I have never sprayed our apple trees. I did find a few worms in one variety and another variety had some small scabby patches....

I think we have been living on borrowed time and that next year I will maybe spray in early spring....also, might hang some sticky red balls to catch what ever makes little dents in some of the apples,then inside it looks like maybe a worm had been there....Geez....Now I forget which tree that was....





*Edited by: Northern Winos *


----------



## NorthernWinos

Beautiful weather, warm, sunny and fairly calm....

Been outside looking for last minute chores to be done....

Figured I should paint the young fruit trees....We seem to always have a problem of Sun Scald and splitting bark in about March....

The warm sun heats the bark and gets the sap running, then the cold nights freezes the trunks and branches and they split.

Painting with white paint is suppose to redirect the heat....Have had success in the past.


----------



## OilnH2O

When I lived as a kid in Illinois, a lot of the trees lining the streets and in the parks were painted white, as were orchard trees. I always figured it was a way to sell white-wash and keep kids out of trouble!


----------



## NorthernWinos

Well, with this beautiful weather I guess I haven't really "Thrown in the Trowel" for the year....At least not thrown in the shovel...

I had sprayed some old rows of Raspberries this fall with RoundUp to kill and eventually replace them. The RoundUp did a good job and Jim had dug some of them a few weeks ago, it was pretty muddy then and they weren't coming out real easily. I was going to finish them today and he did it for me...He said they had really rotted the past few weeks and came out easily.

I dug a trench and will fill it with compost maybe tomorrow....weather seems to be holding....Will plant the long row with summer bearing Raspberries and the short row will be Blackberry/Raspberry type plants....






The Garlic is tucked in for the winter...






A few fruits are hanging onto the trees and vines...

Bittersweet.....some people make wine out of these...Nothing eats them....






Ornamental Flowering Crabapples.....Some people are known to make wine of these as well....The Robins eat them in the spring when they have rotted and fermented...






The few Aronia [Chokeberries] remain on the plant....they really aren't bad tasting and anxious to have enough to make wine....Don't know why nothing has eaten them...






Life remains Good on the High Plains....



.....
But a change in weather is about to come....Dang!!!


*Edited by: Northern Winos *


----------



## Wade E

Are those berries in the 1st picture known as wine berries. We have some around here that look just like them and my neighbor who is a horticulturist said they are wine berries.


----------



## gaudet

Northern,

I don't know where you get your energy from. But you need to let us know your secret.
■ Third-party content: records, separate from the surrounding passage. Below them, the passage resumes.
Lemma Kind_byte s b rest lim :
  at_stream s (b :: rest) lim -> b < 0x80 -> 1 <= lim ->
  exists s', Stream_Kind s = (Val (Byte, 0), s') /\ byteval s' = b /\
    at_stream (set_skind s' None) rest (lim - 1).
Proof.
  intros Hs Hc Hl. pose proof (zlen_nonneg rest).
  destruct (readByte_reads b s rest lim Hs) as (s1 & E1 & A1); [done|].
  change (zlen [b]) with 1 in A1. pose proof A1 as (B1 & B2 & B3 & B4 & B5).
  destruct Hs as (H1 & H2 & H3 & H4 & H5).
  unfold Stream_Kind, listLimit. rewrite H4, H3. cbn [head].
  destruct lim as [|lim|lim]; [lia| |lia].
  unfold Stream_readKind. rewrite E1.
  destruct (Z.ltb_spec b 0x80); [|lia].
  destruct (Z.ltb_spec (Z.pos lim) 0); [lia|].
  cbn [limited remaining set_byteval]. rewrite B5, B2. cbn [andb].
  destruct (Z.ltb_spec (zlen rest) 0); [lia|].
  eexists; split; [reflexivity|]. split_and!; cbn; done.
Qed.

(** Reading content does not depend on the rearmed kind. *)
Lemma willRead_kind n s k : willRead n (set_skind s k) = willRead n s.
Proof. unfold willRead. destruct s. reflexivity. Qed.
Lemma readFull_kind n s k : readFull n (set_skind s k) = readFull n s.
Proof. unfold readFull, mbind, SM_bind. by rewrite willRead_kind. Qed.
Lemma readByte_kind s k : readByte (set_skind s k) = readByte s.
Proof. unfold readByte, mbind, SM_bind. by rewrite willRead_kind. Qed.
Lemma readUint_kind n s k : 0 < n -> readUint n (set_skind s k) = readUint n s.
Proof.
  intros. unfold readUint. destruct (Z.eqb_spec n 0); [lia|]. case_match; [apply readByte_kind|].
  unfold mbind, SM_bind. by rewrite readFull_kind.
Qed.

(** A decoder that dispatches on [Kind] and then reads the content. *)
Lemma reads_short {A} (f : Kind * Z -> SM A) c v :
  zlen c < 56 ->
  (forall s k, f (String, zlen c) (set_skind s k) = f (String, zlen c) s) ->
  reads (f (String, zlen c)) c v ->
  reads (Stream_Kind ≫= f) ((0x80 + zlen c) :: c) v.
Proof.
  intros Hc Hk Hf s rest lim Hs Hl. rewrite zlen_cons in *. rewrite <- app_comm_cons in Hs.
  destruct (Kind_short s c rest lim Hs) as (s1 & E1 & A1); [done|lia|].
  destruct (Hf _ rest (lim - 1) A1) as (s2 & E2 & A2); [lia|].
  exists s2. unfold mbind, SM_bind. rewrite E1, <- (Hk s1 None), E2. split; [done|].
  by replace (lim - (zlen c + 1)) with (lim - 1 - zlen c) by lia.
Qed.

Lemma reads_byte {A} (f : Kind * Z -> SM A) b v :
  b < 0x80 ->
  (forall s, byteval s = b -> f (Byte, 0) s = (Val v, set_skind s None)) ->
  reads (Stream_Kind ≫= f) [b] v.
Proof.
  intros Hb Hf s rest lim Hs Hl. change (zlen [b]) with 1 in *.
  destruct (Kind_byte s b rest lim Hs) as (s1 & E1 & B1 & A1); [done|lia|].
  exists (set_skind s1 None). unfold mbind, SM_bind. by rewrite E1, Hf.
Qed.

Lemma reads_if_false {A} (b : bool) (m n : SM A) e v :
  b = false -> reads n e v -> reads (if b then m else n) e v.
Proof. by intros ->. Qed.

Lemma reads_ret {A} (v : A) : reads (mret v) [] v.
Proof. intros s rest lim Hs _. exists s. rewrite Z.sub_0_r. by split. Qed.

Lemma reads_bind_ret {A B} (m : SM A) (f : A -> SM B) e v w :
  reads m e v -> reads (f v) [] w -> reads (m ≫= f) e w.
Proof. intros H1 H2. rewrite <- (app_nil_r e). by eapply reads_bind. Qed.

Lemma readUint_reads i n : int_width i n -> (2 <= n <= 8)%nat -> reads (readUint (Z.of_nat n)) (be_bytes n i) i.
Proof.
  intros Hw Hn. unfold readUint.
  destruct (Z.eqb_spec (Z.of_nat n) 0); [lia|]. destruct (Z.eqb_spec (Z.of_nat n) 1); [lia|].
  eapply reads_bind_ret.
  - rewrite <- (zlen_be_bytes n i). apply readFull_reads.
  - destruct (be_bytes_width i n Hw) as (b & l & E & Hb & _). pose proof (be_val_width i n Hw) as Hv.
    rewrite E in *. apply reads_if_false; [by apply Z.eqb_neq|]. rewrite Hv. apply reads_ret.
Qed.

Lemma uint_reads i : is_u64 i -> reads (Stream_uint 64) (enc_uint i) i.
Proof.
  intros Hi. unfold enc_uint, Stream_uint.
  destruct (Z.eqb_spec i 0) as [->|H0].
  { change [0x80] with ((0x80 + zlen (@nil Z)) :: []). apply reads_short; [done|done|].
    intros s rest lim (H1 & H2 & H3 & H4 & H5) Hl. eexists; split; [reflexivity|].
    rewrite Z.sub_0_r. split_and!; cbn; done. }
  destruct (Z.ltb_spec i 128).
  { apply reads_byte; [lia|]. intros s Hb. unfold mbind, SM_bind, gets. rewrite Hb.
    destruct (Z.eqb_spec i 0); [done|reflexivity]. }
  destruct (putint_cases i) as (n & Hw & Hn & ->); [unfold is_u64 in Hi; lia|done|].
  assert (Hz : zlen (be_bytes n i) = Z.of_nat n) by apply zlen_be_bytes.
  assert (1 <= n)%nat by (destruct Hw; lia).
  apply reads_short; [lia| |]; rewrite Hz.
  - intros s k. destruct (Z.ltb_spec (64 / 8) (Z.of_nat n)) as [Hlt|_].
    { change (64 / 8) with 8 in Hlt. lia. }
    unfold mbind, SM_bind, canonInt.
    by rewrite readUint_kind by lia.
  - apply reads_if_false; [apply Z.ltb_ge; change (64 / 8) with 8; lia|].
    eapply (reads_bind_ret _ _ _ i).
    + assert (Hr : reads (readUint (Z.of_nat n)) (be_bytes n i) i).
      { destruct (Nat.eq_dec n 1%nat) as [->|]; [|apply readUint_reads; [done|lia]].
        destruct (be_bytes_width i 1%nat Hw) as (b & l & E & _ & Hb1). pose proof (length_be_bytes 1%nat i) as L.
        rewrite E in *. destruct l; [|done]. rewrite Hb1 by done. apply readByte_reads. }
      intros s rest lim Hs Hl. destruct (Hr s rest lim Hs Hl) as (s' & E & A').
      exists s'. unfold canonInt. by rewrite E.
    + apply reads_if_false; [|apply reads_ret]. apply andb_false_intro2, Z.ltb_ge. lia.
Qed.

(** The canonical encoding of a natural number of at most 32 bytes. *)
Definition enc_big (i : Z) : bytes :=
  if i <? 2 ^ 64 then enc_uint i
  else let n := Z.to_nat (Z.shiftr (Z.land (BitLen i + 7) (-8)) 3) in
       (0x80 + Z.of_nat n) :: be_bytes n i.

Lemma BitLen_width i n :
  0 < i -> n = Z.to_nat (Z.shiftr (Z.land (BitLen i + 7) (-8)) 3) -> int_width i n.
Proof.
  intros Hi ->. unfold BitLen. destruct (Z.eqb_spec i 0); [lia|]. rewrite Z.abs_eq by lia.
  pose proof (Z.log2_nonneg i). set (l := Z.log2 i) in *.
  assert (Hd : Z.shiftr (Z.land (l + 1 + 7) (-8)) 3 = l / 8 + 1).
  { rewrite Z.shiftr_land. change (Z.shiftr (-8) 3) with (-1). rewrite Z.land_m1_r.
    rewrite Z.shiftr_div_pow2 by lia. change (2 ^ 3) with 8. zmod. }
  rewrite Hd. assert (0 <= l / 8) by zmod.
  pose proof (Z.log2_spec i Hi) as [HL HU]. fold l in HL, HU.
  split; [lia|]. rewrite Z2Nat.id by lia.
  replace (l / 8 + 1 - 1) with (l / 8) by lia.
  change 256 with (2 ^ 8). rewrite <- !Z.pow_mul_r by lia. split.
  - transitivity (2 ^ l); [apply Z.pow_le_mono_r; zmod|done].
  - eapply Z.lt_le_trans; [exact HU|]. apply Z.pow_le_mono_r; zmod.
Qed.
I want your fountain of youth please................


----------



## NorthernWinos

Wade....Bittersweet grow on a vine and are usually high up in the tops of other trees....






Gaudet....Fountain of Youth passed me buy...I haven't done anything all summer....seems I spent many days laying on the sofa....Just happy to feel good and have the will to do a few last minute chores outside....

Motivated by 60% chance of rain by Tuesday night and snow by Thursday...


----------



## gaudet

So you are making up for lost time. I know about what you have been through. A friend of mine in TN has been in the battle as well. Shes one hell of a fighter. Without knowing you, I really think that you are of the same spirit that she is.


----------



## Wade E

Ahhh, didnt see the vines there but we have a small tree with fruit that look exactly the same. I know nothing about fruit trees so dont eat any, safer that way.


----------



## NorthernWinos

The American Bittersweet we have is growing all over our woods....It climbs on other trees and will sometimes girdle the tree with the vine and kill the tree....

The berries are used in fall decorations...

I see on this page they say the berries are toxic....




Won't be making any wine of of that....

http://www.djroger.com/bittersweet.htm

*Edited by: Northern Winos *


----------



## NorthernWinos

It was 15°F this morning....Calm, hasn't warmed up much, but the sun if finally out after a few cold and gloomy days...

A good day to do some transplanting.....Did the first Elderberry cuttings..they had roots coming out the bottom of their 'communal' pots.






At the rate they grow under the lights they will outgrow these little pots by Christmas....I am going to have some big plants by spring....





The later Elderberry and Black Currant cuttings are coming along too....






*Edited by: Northern Winos *


----------



## NorthernWinos

While you Southerners are thinking about planting your Vineyards up here on the frozen prairies the weather has been downright nasty...It's either way below 0°F or snowing...One of those.."Old Fashioned Winters"

Seemed a good day to order this years garden seeds, much to my surprise the phone lines were busy at Stokes...usually get right through during the first week of the New Year....Everything was in stock and will be shipped within a few days.

I have been watching the Native Elderberry and Black Currant cuttings grow and the pots have been drying out quickly, so knew it was time to cut them back and re-pot into larger 'homes'..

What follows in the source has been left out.